Very low density lipoprotein, or VLDL, occurs when your arteries become clogged due to too much buildup, according to the American Heart Association. Living with high VLDL triglyceride levels can increase your chances of developing hypertension and having a heart attack or stroke. Incorporating a diet high in fruits, vegetables and complex carbohydrates along with a diet low in saturated fat will help to lower your VLDL triglyceride levels.
High Fiber Diet
Fiber helps to reduce your overall VLDL cholesterol levels by assisting in excreting it from your body. In addition, having a high fiber diet helps to prevent obesity, hypertension and diabetes. MayoClinic.com recommends consuming at least 5 to 10 g of fiber a day to reduce your overall cholesterol levels. Fiber can be found in foods such as whole grain products, fruits, vegetables, nuts and legumes.
High Complex Carbohydrate
Including complex carbohydrates into your diet keeps your blood glucose levels steady and keeps you feeling fuller for longer periods of time. These products lower your cholesterol levels since they contain low amounts of refined sugars and ample amounts of fiber. It is relatively easy to incorporate complex carbohydrates daily. Choose wholewheat breads, pastas and bagels instead of white-flour products, include fruit and vegetables at each meal and add legumes and nuts to salads and snacks.
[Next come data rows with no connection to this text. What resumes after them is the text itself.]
(** * Alpine Athletics Resort server: booking endpoints and admin guard

    A shallow embedding of [server.js] (the Express routes over the
    file-backed booking list) and of [middleware/auth.js] (the bearer
    guard of the admin routes), with the properties of the booking
    lifecycle proved over it. *)

From Stdlib Require Import Ascii String QArith.
From stdpp Require Import gmap strings list fin_maps pretty.

#[local] Set Warnings "-register-all".

(** ** JavaScript values *)

(** The values [JSON.parse] produces.  A number is kept as the rational
    it denotes (the non-finite doubles, which JSON cannot write back, are
    left out).  An object is a finite map from property names; a property
    that is absent reads as [undefined], which is [None] throughout. *)
Inductive json : Type :=
  | JNull
  | JBool (b : bool)
  | JNum (q : Q)
  | JStr (s : string)
  | JArr (l : list json)
  | JObj (o : gmap string json).

Abbreviation object := (gmap string json).

(** A value or [undefined]. *)
Abbreviation jsval := (option json).

(** ToBoolean, as used by [!x] and [x || y]. *)
Definition truthy (v : jsval) : bool :=
  match v with
  | None => false
  | Some JNull => false
  | Some (JBool b) => b
  | Some (JNum q) => negb (Qeq_bool q 0)
  | Some (JStr s) => negb (String.eqb s "")
  | Some (JArr _) => true
  | Some (JObj _) => true
  end.

(** [x || y] *)
Definition js_or (x y : jsval) : jsval := if truthy x then x else y.

(** [x === s] for a string [s]: no coercion, so only a string equal to
    [s] passes. *)
Definition strict_eq_str (x : jsval) (s : string) : bool :=
  match x with
  | Some (JStr t) => bool_decide (t = s)
  | _ => false
  end.

(** Evaluation that may throw; the routes catch every exception. *)
Inductive result (A : Type) : Type :=
  | Ok (a : A)
  | Throw.
Arguments Ok {A} a.
Arguments Throw {A}.

(** [x.k] for a property name [k] that no prototype defines ([id],
    [status], [fullName], ...): a TypeError on [null], the own property
    on an object, [undefined] on every other value. *)
Definition get (x : json) (k : string) : result jsval :=
  match x with
  | JNull => Throw
  | JObj o => Ok (o !! k)
  | _ => Ok None
  end.

(** How a property holding [v] shows once the object is serialised
    ([JSON.stringify] in [fs.writeFile] and in [res.json]): a property
    holding [undefined] is left out.  Every object of the routes is only
    ever serialised after it is built or assigned to, so both an object
    literal entry [k: v] and an assignment [x.k = v] are this function. *)
Definition set_prop (k : string) (v : jsval) (o : object) : object :=
  match v with
  | Some w => <[k := w]> o
  | None => delete k o
  end.

(** [x.k = v] on an element of a parsed array.  Outside an object the
    assignment leaves nothing that is serialised (sloppy mode), and it
    throws on [null]. *)
Definition assign (x : json) (k : string) (v : jsval) : result json :=
  match x with
  | JNull => Throw
  | JObj o => Ok (JObj (set_prop k v o))
  | _ => Ok x
  end.
(** * Bisection.py: a polynomial root finder by bisection

    The program has two numerical functions, [evaluate_poly] (a wrapper around
    NumPy's [polyval]) and [bisection_method] (the solver loop).  Both are
    embedded below over an arithmetic interface [Arith], with two instances:

    - [binary64]: IEEE-754 double precision, the arithmetic the Python
      program really runs on (Python [float], NumPy [float64]), given by
      Rocq's primitive floats;
    - [exact]: the rationals [Q], the exact arithmetic the mathematical
      reading of the specification refers to.

    Statements about control flow are proved once, for every [Arith].
    Statements that rest on the arithmetic are proved from a few laws of
    signs, order, equality and the midpoint, and each law is proved for both
    instances: for [binary64] from the specification of IEEE-754 arithmetic
    that comes with the primitive floats ([SpecFloat], [FloatAxioms]). *)

From Stdlib Require Import ZArith QArith Qabs Qpower List Bool Lia Lqa.
From Stdlib Require Import Floats.
From Stdlib Require String.
Import ListNotations.

Set Implicit Arguments.

(** ** The arithmetic the program uses *)

(** The operations [Bisection.py] applies to numbers: the literals [0] and
    [2], [+], [-], [*], [/], [abs], and the comparisons [<] and [>=].
    [f_eq] is Python's [==]; the program never calls it, the statements about
    an "exactly zero" value do. *)
Class Arith (F : Type) : Type := {
  f_zero : F;
  f_two : F;
  f_add : F -> F -> F;
  f_sub : F -> F -> F;
  f_mul : F -> F -> F;
  f_div : F -> F -> F;
  f_abs : F -> F;
  f_lt : F -> F -> bool;
  f_ge : F -> F -> bool;
  f_eq : F -> F -> bool
}.

(** IEEE-754 binary64.  [x >= y] is [y <= x]; every comparison with a NaN
    is false, as in Python. *)
#[export] Instance binary64 : Arith float := {|
  f_zero := 0%float;
  f_two := 2%float;
  f_add := PrimFloat.add;
  f_sub := PrimFloat.sub;
  f_mul := PrimFloat.mul;
  f_div := PrimFloat.div;
  f_abs := PrimFloat.abs;
  f_lt := PrimFloat.ltb;
  f_ge := fun x y => PrimFloat.leb y x;
  f_eq := PrimFloat.eqb
|}.

(** Exact rational arithmetic. *)
#[export] Instance exact : Arith Q := {|
  f_zero := 0%Q;
  f_two := 2%Q;
  f_add := Qplus;
  f_sub := Qminus;
  f_mul := Qmult;
  f_div := Qdiv;
  f_abs := Qabs;
  f_lt := fun x y => negb (Qle_bool y x);
  f_ge := fun x y => Qle_bool y x;
  f_eq := Qeq_bool
|}.
Lemma isEmail_text (v : JsValue) :
  isEmail v
  = match text_of v with
    | Some s => Return (full_match email_pattern s)
    | None => if isString v then Throw (failure_of v) else Return false
    end.
Proof. unfold isEmail. apply guarded_test. Qed.

(* ================================================================= *)
(** * More on the format predicates *)

(** X1. [isString] accepts the primitive strings and the objects that
    inherit from [String.prototype], whether callable or not, and
    rejects every other value. *)
Theorem isString_table (v : JsValue) :
  isString v
  = match v with
    | JString _ => true
    | JObject o => String_prototype_in_chain o
    | JUndefined | JNull | JBoolean _ | JNumber _ | JSymbol => false
    end.
Proof.
  destruct v as [| | b | x | s | | o]; try reflexivity.
  unfold isString, typeof. destruct (callable o); reflexivity.
Qed.

(** X2. On objects [isTrue] looks at nothing but the prototype chain:
    it is false for every object that inherits from [String.prototype],
    whatever string it holds, and true for every other object; on
    booleans it is the identity. *)
Theorem isTrue_of_objects_and_booleans :
  (forall o : JsObject, isTrue (JObject o) = negb (String_prototype_in_chain o))
  /\ (forall b : bool, isTrue (JBoolean b) = b).
Proof.
  split; [| reflexivity].
  intros o. unfold isTrue, isString, typeof.
  destruct (callable o), (String_prototype_in_chain o) eqn:E;
    simpl; rewrite E; reflexivity.
Qed.

Lemma isKeyId_text (v : JsValue) :
  isKeyId v
  = match text_of v with
    | Some s => Return (Nat.eqb (length s) 16 && forallb is_hex_digit s)
    | None => if isString v then Throw (failure_of v) else Return false
    end.
Proof.
  unfold isKeyId, keyid_pattern. rewrite guarded_test.
  destruct (text_of v); [rewrite hex_run_match |]; reflexivity.
Qed.

Lemma isFingerPrint_text (v : JsValue) :
  isFingerPrint v
  = match text_of v with
    | Some s => Return (Nat.eqb (length s) 40 && forallb is_hex_digit s)
    | None => if isString v then Throw (failure_of v) else Return false
    end.
Proof.
  unfold isFingerPrint, fingerprint_pattern. rewrite guarded_test.
  destruct (text_of v); [rewrite hex_run_match |]; reflexivity.
Qed.

Lemma is_hex_digit_to_lower (c : CodeUnit) :
  is_hex_digit (to_lower c) = is_hex_digit c.
Proof.
  unfold to_lower. destruct ((65 <=? c) && (c <=? 90))%N eqn:E; [| reflexivity].
  apply eq_true_iff_eq. unfold is_hex_digit. bool_to_prop. lia.
Qed.

Lemma is_hex_digit_to_upper (c : CodeUnit) :
  is_hex_digit (to_upper c) = is_hex_digit c.
Proof.
  unfold to_upper. destruct ((97 <=? c) && (c <=? 122))%N eqn:E; [| reflexivity].
  apply eq_true_iff_eq. unfold is_hex_digit. bool_to_prop. lia.
Qed.

Lemma forallb_hex_map (g : CodeUnit -> CodeUnit) (s : JsString) :
  (forall c, is_hex_digit (g c) = is_hex_digit c) ->
  forallb is_hex_digit (map g s) = forallb is_hex_digit s.
Proof.
  intros Hg. induction s as [|c s IH]; simpl; [reflexivity |].
  rewrite Hg, IH. reflexivity.
Qed.

(** X3. [isKeyId] and [isFingerPrint] do not tell upper from lower
    case: changing the case of the letters of a string changes neither
    answer. *)
Theorem hex_ids_case_insensitive (s : JsString) :
  isKeyId (JString (map to_lower s)) = isKeyId (JString s)
  /\ isKeyId (JString (map to_upper s)) = isKeyId (JString s)
  /\ isFingerPrint (JString (map to_lower s)) = isFingerPrint (JString s)
  /\ isFingerPrint (JString (map to_upper s)) = isFingerPrint (JString s).
Proof.
  rewrite !isKeyId_text, !isFingerPrint_text. cbn [text_of].
  rewrite !length_map.
  rewrite (forallb_hex_map to_lower s is_hex_digit_to_lower).
  rewrite (forallb_hex_map to_upper s is_hex_digit_to_upper).
  auto.
Qed.

(** X4. No value is both a key id and a fingerprint. *)
Theorem key_id_and_fingerprint_disjoint (v : JsValue) :
  (isKeyId v = Return true -> isFingerPrint v = Return false)
  /\ (isFingerPrint v = Return true -> isKeyId v = Return false).
Proof.
  rewrite isKeyId_text, isFingerPrint_text.
  destruct (text_of v) as [s|].
  - split; intros [= H]; f_equal;
      apply andb_true_iff in H as [Hl _]; apply Nat.eqb_eq in Hl;
      rewrite Hl; reflexivity.
  - destruct (isString v); split; intros H; (discriminate || reflexivity).
Qed.

(* ================================================================= *)
(** * More on [isEmail] *)

Lemma email_text_parts (s : JsString) :
  in_language email_pattern s ->
  exists local domain,
    s = local ++ lit "@" ++ domain
    /\ in_language email_local_part local
    /\ in_language email_domain_part domain.
Proof.
  rewrite email_pattern_parts. intros H.
  apply in_language_Seq_inv in H as (l & rest & -> & Hl & H).
  apply in_language_Seq_inv in H as (a & d & -> & Ha & Hd).
  apply in_language_Class_inv in Ha as (c & -> & Hc).
  apply at_sign_class in Hc as ->.
  exists l, d. auto.
Qed.

(** X5. An address that [isEmail] accepts is a local part of at least
    one character, an at sign, and a domain of at least four characters,
    all of them letters, digits, hyphens, dots or square brackets; so it
    has at least six characters, and the domain holds no further at sign
    and no white space. *)
Theorem isEmail_has_at_sign (v : JsValue) :
  isEmail v = Return true ->
  exists local domain,
    text_of v = Some (local ++ lit "@" ++ domain)
    /\ 1 <= length local
    /\ 4 <= length domain
    /\ Forall (fun c => is_domain_char c = true) domain.
Proof.
  rewrite isEmail_text.
  destruct (text_of v) as [s|]; [| destruct (isString v); discriminate].
  intros [= H]. apply full_match_in_language, email_text_parts in H.
  destruct H as (l & d & -> & Hl & Hd).
  exists l, d. split; [reflexivity |].
  destruct (in_language_min_length _ _ Hl) as (n & En & Hn).
  vm_compute in En. injection En as <-.
  destruct (in_language_min_length _ _ Hd) as (m & Em & Hm).
  vm_compute in Em. injection Em as <-.
  repeat split; try assumption.
  apply (Forall_impl _ domain_alphabet), in_language_alphabet, Hd.
Qed.

(** X6. An address that [isEmail] accepts holds no line terminator:
    neither a line feed nor a carriage return nor one of the Unicode line
    and paragraph separators, in the local part or in the domain. *)
Theorem isEmail_no_line_terminator (v : JsValue) :
  isEmail v = Return true ->
  exists s, text_of v = Some s
            /\ Forall (fun c => is_line_terminator c = false) s.
Proof.
  rewrite isEmail_text.
  destruct (text_of v) as [s|]; [| destruct (isString v); discriminate].
  intros [= H]. apply full_match_in_language in H.
  exists s. split; [reflexivity |].
  apply (Forall_impl _ email_alphabet_no_line_terminator), in_language_alphabet, H.
Qed.

Lemma dotted_labels_language (labels : list JsString) :
  Forall (fun l => l <> [] /\ Forall (fun c => is_label_char c = true) l) labels ->
  in_language (Star (Seq (Plus label_char) (Chr "."))) (dotted labels).
Proof.
  induction 1 as [|l labels [Hne Hl] _ IH]; [constructor |].
  change (dotted (l :: labels)) with ((l ++ lit ".") ++ dotted labels).
  apply L_Star_app; [| exact IH].
  apply L_Seq.
  - apply Plus_Class_intro; [exact Hne |].
    apply (Forall_impl _ label_char_in_label_class Hl).
  - constructor. reflexivity.
Qed.

(** X7. [isEmail] accepts every address of the common shape: a local
    part of one or more letters, digits and hyphens, the at sign, one or
    more non-empty labels of letters, digits and hyphens, each followed
    by a dot, and a last label of two or more letters. *)
Theorem isEmail_accepts_plain_addresses
  (local : JsString) (labels : list JsString) (tld : JsString) :
  local <> [] ->
  Forall (fun c => is_label_char c = true) local ->
  labels <> [] ->
  Forall (fun l => l <> [] /\ Forall (fun c => is_label_char c = true) l) labels ->
  2 <= length tld ->
  Forall (fun c => is_letter c = true) tld ->
  isEmail (JString (local ++ lit "@" ++ dotted labels ++ tld)) = Return true.
Proof.
  intros Hlocal Hlc Hlabels Hls Htld Htc.
  rewrite isEmail_text. cbn [text_of]. f_equal.
  apply full_match_in_language. rewrite email_pattern_parts.
  apply L_Seq; [| apply L_Seq].
  - apply L_Alt_l. rewrite <- (app_nil_r local).
    apply L_Seq; [| constructor].
    apply Plus_Class_intro; [exact Hlocal |].
    apply (Forall_impl _ label_char_in_local_class Hlc).
  - constructor. reflexivity.
  - apply L_Alt_r. apply L_Seq.
    + destruct labels as [|l labels]; [congruence |].
      inversion Hls as [|? ? [Hne Hl] Hrest]; subst.
      change (dotted (l :: labels)) with ((l ++ lit ".") ++ dotted labels).
      apply L_Seq; [| apply dotted_labels_language; exact Hrest].
      apply L_Seq.
      * apply Plus_Class_intro; [exact Hne |].
        apply (Forall_impl _ label_char_in_label_class Hl).
      * constructor. reflexivity.
    + apply AtLeast_Class_intro; [exact Htld |].
      apply (Forall_impl _ letter_in_letter_class Htc).
Qed.

(** X8. A key id or a fingerprint is never an email address. *)
Theorem hex_ids_are_no_emails (v : JsValue) :
  isKeyId v = Return true \/ isFingerPrint v = Return true ->
  isEmail v = Return false.
Proof.
  rewrite isKeyId_text, isFingerPrint_text, isEmail_text.
  destruct (text_of v) as [s|];
    [| destruct (isString v); intros [H | H]; (discriminate || reflexivity)].
  intros H.
  assert (Hhex : forallb is_hex_digit s = true).
  { destruct H as [[= H] | [= H]]; apply andb_true_iff in H as [_ H]; exact H. }
  destruct (full_match email_pattern s) eqn:E; [| reflexivity].
  apply full_match_in_language, email_text_parts in E.
  destruct E as (l & d & -> & _ & _).
  rewrite forallb_forall in Hhex.
  specialize (Hhex 64%N). rewrite in_app_iff in Hhex.
  discriminate Hhex. right. left. reflexivity.
Qed.

(* ================================================================= *)
(** * URLs *)

(** X9. For a resource that is a string, the empty one included, [url]
    is the protocol, the separator, the host and the resource, in that
    order and unchanged. *)
Theorem url_of_string (o : Origin) (r : JsString) :
  url o (JString r)
  = Return (origin_protocol o ++ lit "://" ++ origin_host o ++ r).
Proof. unfold url, js_or. destruct r; reflexivity. Qed.

(** X10. A falsy resource is dropped, not written out: for [undefined],
    [null], [false], a zero or NaN the result ends with the host. *)
Theorem url_drops_falsy_resource (o : Origin) (resource : JsValue) :
  ToBoolean resource = false ->
  url o resource = Return (origin_protocol o ++ lit "://" ++ origin_host o).
Proof.
  intros H. unfold url, js_or. rewrite H. simpl.
  rewrite app_nil_r. reflexivity.
Qed.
High Fruit and Vegetable Diet
Fruits and vegetables contain vitamins and minerals that assist with lowering your risk of developing certain diseases. These products contain large amounts of fiber that help to lower your VLDL triglyceride levels. Their versatility makes them easy to incorporate in just about any meal. For breakfast you can make a vegetable omelet with a side fruit salad. For lunch add fruit to any salad or have vegetables and hummus. For dinner, try a healthy vegetable stir-fry.
Healthy Fat Diet
Eating a high-saturated, trans-fat diet increases your VLDL triglyceride levels greatly. Jack Siegelbaum Gastroenterology suggests limiting your saturated fat intake and incorporating healthy, unsaturated fat products two to three times daily. This will help to lower your overall VLDL triglyceride level. These products include olive oil, avocado, low-fat cuts of meat and poultry, fatty fish and low-fat dairy products.